Among the entries below, find the lines with the word "exact" and return them.

*** GIVEN DATA ***

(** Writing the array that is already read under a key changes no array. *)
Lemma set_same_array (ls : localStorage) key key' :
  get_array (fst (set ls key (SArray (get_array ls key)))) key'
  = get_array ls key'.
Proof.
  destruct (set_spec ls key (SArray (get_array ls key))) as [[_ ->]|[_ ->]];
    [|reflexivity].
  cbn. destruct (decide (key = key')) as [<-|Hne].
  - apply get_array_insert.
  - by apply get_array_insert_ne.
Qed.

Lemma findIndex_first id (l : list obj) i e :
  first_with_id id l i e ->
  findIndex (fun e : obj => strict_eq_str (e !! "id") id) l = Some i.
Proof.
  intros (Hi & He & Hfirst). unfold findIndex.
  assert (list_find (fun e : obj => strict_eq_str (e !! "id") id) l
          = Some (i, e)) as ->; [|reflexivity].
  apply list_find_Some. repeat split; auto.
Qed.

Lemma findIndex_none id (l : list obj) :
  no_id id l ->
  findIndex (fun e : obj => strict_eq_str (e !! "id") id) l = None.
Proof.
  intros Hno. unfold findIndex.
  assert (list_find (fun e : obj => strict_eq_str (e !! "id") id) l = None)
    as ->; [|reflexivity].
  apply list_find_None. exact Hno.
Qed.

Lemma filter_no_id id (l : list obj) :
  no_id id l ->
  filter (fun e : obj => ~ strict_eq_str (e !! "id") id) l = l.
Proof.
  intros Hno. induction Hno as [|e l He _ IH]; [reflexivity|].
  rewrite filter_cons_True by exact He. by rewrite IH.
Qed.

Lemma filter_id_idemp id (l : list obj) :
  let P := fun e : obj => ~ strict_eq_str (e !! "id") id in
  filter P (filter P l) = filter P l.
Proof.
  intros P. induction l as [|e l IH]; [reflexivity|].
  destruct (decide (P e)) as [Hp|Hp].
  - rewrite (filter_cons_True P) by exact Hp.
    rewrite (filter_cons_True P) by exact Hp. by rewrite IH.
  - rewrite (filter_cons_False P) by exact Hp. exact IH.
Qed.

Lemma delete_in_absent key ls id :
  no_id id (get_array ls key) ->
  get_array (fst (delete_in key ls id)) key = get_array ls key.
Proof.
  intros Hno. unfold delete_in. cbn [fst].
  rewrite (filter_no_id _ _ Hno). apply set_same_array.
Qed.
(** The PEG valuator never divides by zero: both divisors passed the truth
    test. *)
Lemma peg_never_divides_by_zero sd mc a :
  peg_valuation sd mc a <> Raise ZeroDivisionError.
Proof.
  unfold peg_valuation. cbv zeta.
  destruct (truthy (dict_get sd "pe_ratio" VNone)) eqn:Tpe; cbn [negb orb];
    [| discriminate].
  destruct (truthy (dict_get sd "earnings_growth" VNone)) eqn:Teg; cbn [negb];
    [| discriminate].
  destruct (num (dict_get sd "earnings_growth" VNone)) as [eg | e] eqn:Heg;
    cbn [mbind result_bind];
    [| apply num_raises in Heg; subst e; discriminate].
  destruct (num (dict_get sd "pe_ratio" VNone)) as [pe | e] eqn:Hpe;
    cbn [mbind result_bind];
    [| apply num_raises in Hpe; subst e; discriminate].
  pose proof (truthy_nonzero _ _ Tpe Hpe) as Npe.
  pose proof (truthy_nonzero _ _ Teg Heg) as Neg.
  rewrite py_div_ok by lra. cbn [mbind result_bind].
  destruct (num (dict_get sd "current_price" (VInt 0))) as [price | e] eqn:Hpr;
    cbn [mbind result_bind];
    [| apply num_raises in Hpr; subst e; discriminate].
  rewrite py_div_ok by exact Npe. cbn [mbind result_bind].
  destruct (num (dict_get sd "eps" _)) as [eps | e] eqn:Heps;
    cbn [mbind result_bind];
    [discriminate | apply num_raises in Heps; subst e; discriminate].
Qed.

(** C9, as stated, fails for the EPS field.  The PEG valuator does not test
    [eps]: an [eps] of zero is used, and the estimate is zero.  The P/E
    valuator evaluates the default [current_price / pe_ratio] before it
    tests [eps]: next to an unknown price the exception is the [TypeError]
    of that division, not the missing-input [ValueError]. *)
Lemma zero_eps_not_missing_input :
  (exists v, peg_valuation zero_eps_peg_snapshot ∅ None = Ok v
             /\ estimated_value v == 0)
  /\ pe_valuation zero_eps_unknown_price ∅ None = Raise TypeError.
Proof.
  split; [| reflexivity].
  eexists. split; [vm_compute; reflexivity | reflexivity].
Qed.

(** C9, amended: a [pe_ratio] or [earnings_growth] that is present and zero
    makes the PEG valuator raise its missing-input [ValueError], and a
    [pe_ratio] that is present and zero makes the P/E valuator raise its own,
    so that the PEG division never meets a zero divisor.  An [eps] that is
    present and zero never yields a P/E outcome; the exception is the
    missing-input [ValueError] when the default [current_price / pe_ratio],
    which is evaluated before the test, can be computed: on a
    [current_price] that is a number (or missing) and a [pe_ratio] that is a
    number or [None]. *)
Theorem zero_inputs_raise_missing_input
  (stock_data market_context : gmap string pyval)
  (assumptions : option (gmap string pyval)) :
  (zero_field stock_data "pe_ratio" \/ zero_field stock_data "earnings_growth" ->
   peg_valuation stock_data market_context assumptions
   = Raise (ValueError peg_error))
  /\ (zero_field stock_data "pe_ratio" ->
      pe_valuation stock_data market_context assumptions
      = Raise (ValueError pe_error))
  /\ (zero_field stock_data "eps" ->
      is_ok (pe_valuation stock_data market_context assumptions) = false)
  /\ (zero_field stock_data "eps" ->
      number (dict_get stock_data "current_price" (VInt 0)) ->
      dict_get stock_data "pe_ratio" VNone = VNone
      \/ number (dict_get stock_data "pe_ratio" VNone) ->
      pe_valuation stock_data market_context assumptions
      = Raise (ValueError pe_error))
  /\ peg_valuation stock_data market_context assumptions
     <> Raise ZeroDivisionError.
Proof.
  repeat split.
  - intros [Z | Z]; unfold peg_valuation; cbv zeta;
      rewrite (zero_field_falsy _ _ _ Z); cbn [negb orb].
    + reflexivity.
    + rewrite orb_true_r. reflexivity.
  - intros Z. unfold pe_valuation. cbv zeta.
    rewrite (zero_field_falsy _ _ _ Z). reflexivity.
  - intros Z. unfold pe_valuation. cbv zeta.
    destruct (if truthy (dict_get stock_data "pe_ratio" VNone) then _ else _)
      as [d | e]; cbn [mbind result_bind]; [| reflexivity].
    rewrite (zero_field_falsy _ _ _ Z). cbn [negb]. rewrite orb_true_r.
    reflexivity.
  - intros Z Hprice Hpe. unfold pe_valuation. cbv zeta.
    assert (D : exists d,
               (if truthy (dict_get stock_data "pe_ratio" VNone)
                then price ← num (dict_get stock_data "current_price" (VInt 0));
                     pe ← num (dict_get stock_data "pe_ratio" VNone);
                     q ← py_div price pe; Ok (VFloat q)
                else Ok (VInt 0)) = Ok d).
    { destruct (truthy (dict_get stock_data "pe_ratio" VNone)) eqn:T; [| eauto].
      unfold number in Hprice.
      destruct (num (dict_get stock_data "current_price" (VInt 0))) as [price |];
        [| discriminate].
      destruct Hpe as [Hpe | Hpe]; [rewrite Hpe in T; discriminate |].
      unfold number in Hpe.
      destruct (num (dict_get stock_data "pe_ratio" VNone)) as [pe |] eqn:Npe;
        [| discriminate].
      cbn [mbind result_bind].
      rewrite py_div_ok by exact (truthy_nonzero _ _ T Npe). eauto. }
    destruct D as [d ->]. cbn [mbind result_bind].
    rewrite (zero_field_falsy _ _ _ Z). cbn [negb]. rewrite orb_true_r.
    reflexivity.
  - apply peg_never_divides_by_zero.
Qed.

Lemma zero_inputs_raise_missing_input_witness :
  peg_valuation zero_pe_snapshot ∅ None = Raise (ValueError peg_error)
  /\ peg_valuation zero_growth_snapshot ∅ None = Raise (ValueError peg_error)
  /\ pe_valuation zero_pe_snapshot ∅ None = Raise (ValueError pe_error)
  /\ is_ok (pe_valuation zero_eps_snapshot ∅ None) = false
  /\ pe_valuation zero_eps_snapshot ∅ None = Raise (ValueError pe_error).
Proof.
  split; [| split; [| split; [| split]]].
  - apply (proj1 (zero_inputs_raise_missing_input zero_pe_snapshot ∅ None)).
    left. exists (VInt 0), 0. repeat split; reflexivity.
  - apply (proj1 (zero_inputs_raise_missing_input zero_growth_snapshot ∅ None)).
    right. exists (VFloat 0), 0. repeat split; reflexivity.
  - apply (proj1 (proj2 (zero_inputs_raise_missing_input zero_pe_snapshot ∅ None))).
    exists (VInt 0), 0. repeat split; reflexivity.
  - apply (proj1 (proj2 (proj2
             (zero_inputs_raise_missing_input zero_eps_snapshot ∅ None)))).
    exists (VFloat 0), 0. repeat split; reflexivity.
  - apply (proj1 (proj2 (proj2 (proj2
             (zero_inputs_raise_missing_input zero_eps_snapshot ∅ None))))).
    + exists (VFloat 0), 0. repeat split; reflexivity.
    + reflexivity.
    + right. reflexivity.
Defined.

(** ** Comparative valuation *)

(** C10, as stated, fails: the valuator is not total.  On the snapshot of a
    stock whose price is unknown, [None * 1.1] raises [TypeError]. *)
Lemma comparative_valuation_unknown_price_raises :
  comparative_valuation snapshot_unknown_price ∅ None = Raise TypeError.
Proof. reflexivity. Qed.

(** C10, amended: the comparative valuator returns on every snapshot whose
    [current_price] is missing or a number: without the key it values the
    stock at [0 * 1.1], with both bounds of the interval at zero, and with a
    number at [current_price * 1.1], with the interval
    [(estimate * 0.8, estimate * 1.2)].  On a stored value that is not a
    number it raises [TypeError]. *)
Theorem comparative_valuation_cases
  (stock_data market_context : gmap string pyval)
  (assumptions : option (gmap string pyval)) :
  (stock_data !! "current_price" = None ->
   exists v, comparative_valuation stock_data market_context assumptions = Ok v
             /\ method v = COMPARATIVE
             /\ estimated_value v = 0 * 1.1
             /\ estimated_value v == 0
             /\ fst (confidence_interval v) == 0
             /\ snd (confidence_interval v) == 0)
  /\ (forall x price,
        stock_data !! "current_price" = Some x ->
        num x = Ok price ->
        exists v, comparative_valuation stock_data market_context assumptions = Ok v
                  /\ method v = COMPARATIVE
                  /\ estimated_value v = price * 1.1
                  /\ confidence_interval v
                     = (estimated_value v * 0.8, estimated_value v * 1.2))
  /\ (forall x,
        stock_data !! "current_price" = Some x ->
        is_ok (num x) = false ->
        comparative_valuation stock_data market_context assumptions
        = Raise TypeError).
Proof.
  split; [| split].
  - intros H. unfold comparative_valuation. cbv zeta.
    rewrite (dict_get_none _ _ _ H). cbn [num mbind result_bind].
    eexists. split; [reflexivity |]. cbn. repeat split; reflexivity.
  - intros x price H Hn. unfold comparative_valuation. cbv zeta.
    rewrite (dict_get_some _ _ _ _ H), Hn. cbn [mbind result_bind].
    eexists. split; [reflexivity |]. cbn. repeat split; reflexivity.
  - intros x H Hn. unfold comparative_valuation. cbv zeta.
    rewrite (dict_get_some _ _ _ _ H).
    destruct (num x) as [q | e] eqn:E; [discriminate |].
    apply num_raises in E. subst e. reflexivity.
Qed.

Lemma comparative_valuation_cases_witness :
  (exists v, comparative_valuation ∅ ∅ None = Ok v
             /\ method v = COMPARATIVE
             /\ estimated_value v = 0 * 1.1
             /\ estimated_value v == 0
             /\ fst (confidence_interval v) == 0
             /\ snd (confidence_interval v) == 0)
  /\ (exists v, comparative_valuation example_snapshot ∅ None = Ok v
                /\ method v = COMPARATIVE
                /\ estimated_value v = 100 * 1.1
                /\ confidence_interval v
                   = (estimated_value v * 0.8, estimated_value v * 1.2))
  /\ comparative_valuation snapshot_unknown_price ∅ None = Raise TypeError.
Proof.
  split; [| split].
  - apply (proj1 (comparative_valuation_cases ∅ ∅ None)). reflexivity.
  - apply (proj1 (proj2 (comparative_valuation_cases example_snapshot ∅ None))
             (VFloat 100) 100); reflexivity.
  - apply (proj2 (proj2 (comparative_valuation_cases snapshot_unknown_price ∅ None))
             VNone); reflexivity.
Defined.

*** End of GIVEN DATA ***

• REPLY TO THE EXERCISE:
  apply list_find_None. exact Hno.
  rewrite filter_cons_True by exact He. by rewrite IH.
  - rewrite (filter_cons_True P) by exact Hp.
    rewrite (filter_cons_True P) by exact Hp. by rewrite IH.
  - rewrite (filter_cons_False P) by exact Hp. exact IH.
  rewrite py_div_ok by exact Npe. cbn [mbind result_bind].
      rewrite py_div_ok by exact (truthy_nonzero _ _ T Npe). eauto. }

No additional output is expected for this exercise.